Carlo Borgomeo, Fondazione con il Sud: "Il Meridione può ripartire attraverso il terzo settore e la cultura del bene comune"

di Redazione

Nell'intervista, riportata da Senza Filtro, Borgomeo spiega perché il Terzo settore potrebbe essere un volano per la ripartenza. 

Equivoco Sud 34Carlo Borgomeo

Presidente Borgomeo, lei ha molto a cuore il concetto di capitale sociale. Sostenerlo e incentivarlo è una forma di investimento o di donazione?

Guardi, è una domanda molto importante perché coglie uno degli aspetti più rilevanti del mondo della filantropia, del terzo settore e del volontariato. Indubbiamente veniamo da una tradizione in cui la donazione, che può avere motivazioni diverse, è un atto di pura solidarietà. C’è la cultura cattolica del dono e la cultura per la quale bisogna donare risorse o donare se stessi per superare delle disuguaglianze inaccettabili, e tutto questo appartiene alla dimensione della filantropia, che è un concetto molto bello, ma limitarsi a questo oggi è troppo poco. Oggi donare o donarsi in attività che avremmo definito di pura solidarietà, come l’accompagnamento di soggetti fragili, anziani non autosufficienti, bambini in povertà educativa, famiglie di detenuti, eccetera, hanno in sé un valore oggettivo di rafforzamento della cittadinanza e della comunità. Questo processo un economista lo chiamerebbe di “rafforzamento del capitale sociale”. E il capitale sociale – grazie a Dio molte persone ed economisti se ne stanno convincendo, ma ahimè ancora non i politici – è la premessa per lo sviluppo. Quindi, rispetto alla sua domanda, si tratta di un investimento, anche se tecnicamente non è tale, perché l’investimento presume un rendimento, un ritorno economico; qui c’è un ritorno socioeconomico complessivo che è evidente.

Ne è convinto?

Di questo io sono molto convinto, forse perché lavoro quasi esclusivamente al Sud, dove ci sono territori in cui questa equazione è assolutamente evidente. Ci sono territori nei quali si vede che la questione non è la povertà, che è una conseguenza di un disagio sociale profondo, ma l’assenza di una cultura del bene comune. Bisogna passare, e utilizzo un termine che può apparire forte, dalla filantropia al cambiamento.

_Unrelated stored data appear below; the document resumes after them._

(** * Vine: balanced-ternary memory and two-pass assembler

    A shallow embedding of [src/core/vm/Memory.ts] and
    [src/core/asm/assemble.ts].  The numeral codec ([s2t], [t2n], [n2t]),
    the ALU's [add] and the instruction encoder [assembleInstruction] live in
    [ALU.ts] and [Instruction.ts], which are not part of the sources; they
    are modelled from the specification and marked as such. *)

From Stdlib Require Import ZArith Lia Ascii String List.
From stdpp Require Import base gmap strings list.
Import ListNotations.
Open Scope Z_scope.

(* ------------------------------------------------------------------ *)
(** ** Exceptions and the error monad *)

(** The exceptions the code throws.  [Error msg] is JavaScript's
    [new Error(msg)]. *)
Inductive exn :=
| FormatError
| RangeError
| TypeError
| EncodeError
| UndeclaredLabelError (name : string)
| Error (msg : string).

Inductive res (A : Type) : Type :=
| Ok (a : A)
| Throw (e : exn).
Arguments Ok {A} a.
Arguments Throw {A} e.

Definition res_bind {A B} (m : res A) (f : A -> res B) : res B :=
  match m with
  | Ok a => f a
  | Throw e => Throw e
  end.

Global Instance res_mbind : MBind res := fun A B f m => res_bind m f.
Global Instance res_mret : MRet res := @Ok.

(* ------------------------------------------------------------------ *)
(** ** Numeral codec (ALU.ts) *)

Inductive trit := TNeg | TZero | TPos.

(** A tryte: nine trits, most significant first. *)
Definition tryte := list trit.

Definition trit_val (d : trit) : Z :=
  match d with TNeg => -1 | TZero => 0 | TPos => 1 end.

Definition trit_of_Z (r : Z) : trit :=
  if r <? 0 then TNeg else if r =? 0 then TZero else TPos.

Definition TRYTE_NUM_VALUES : Z := 19683.

(** Modelled from the spec: [wordToInt] of ALU.ts (not in the sources),
    value = sum of trit[i] * 3^(8-i). *)
Definition t2n_word (w : tryte) : Z :=
  fold_left (fun acc d => 3 * acc + trit_val d) w 0.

Gli ultimi come una risorsa, quindi.

Guardi, per confermare e per rendere esplicito quello che penso utilizzo sempre un verso del Vangelo di Matteo: “Non avete mai letto nelle Scritture: la pietra che i costruttori hanno scartata è diventata testata d’angolo”. Le pietre di scarto – trasportandole nel sociale – rappresentano gli ultimi, i fragili, quelli che non servono a niente e che vengono appunto scartati. La filantropia se ne prende cura, le vede, si accorge che ci sono, le accoglie, le sistema e le rende un po’ più dignitose. Poi c’è – e qui viene in soccorso il Vangelo – chi dice che le pietre di scarto diventeranno le pietre angolari sulle quali si costruisce la casa. Questo è il passaggio. E guardi che su questa cosa, che può apparire demagogica, velleitaria o astratta, io potrei citare decine di casi in cui lo abbiamo visto. Abbiamo accompagnato iniziative che sono partite esclusivamente con un’emozione e si sono trasformate in operazioni imprenditoriali non profit capaci di stravolgere un territorio.

Quindi la società va costruita sulle pietre di scarto. 

Anche sulle pietre di scarto. Invece la nostra cultura ci spinge a sostenere a tutti i costi la crescita, e se c’è crescita servono le risorse per compensare gli squilibri che inevitabilmente vengono generati. Questo è il vecchio welfare risarcitorio novecentesco: un sistema che ha funzionato, sia chiaro, ma non più sufficiente. Bisogna, per certi versi, addirittura capovolgerlo. In molte situazioni si parte dal bisogno. Quindi, tornando alla sua domanda iniziale, la risposta è secca: la donazione è e deve essere un investimento.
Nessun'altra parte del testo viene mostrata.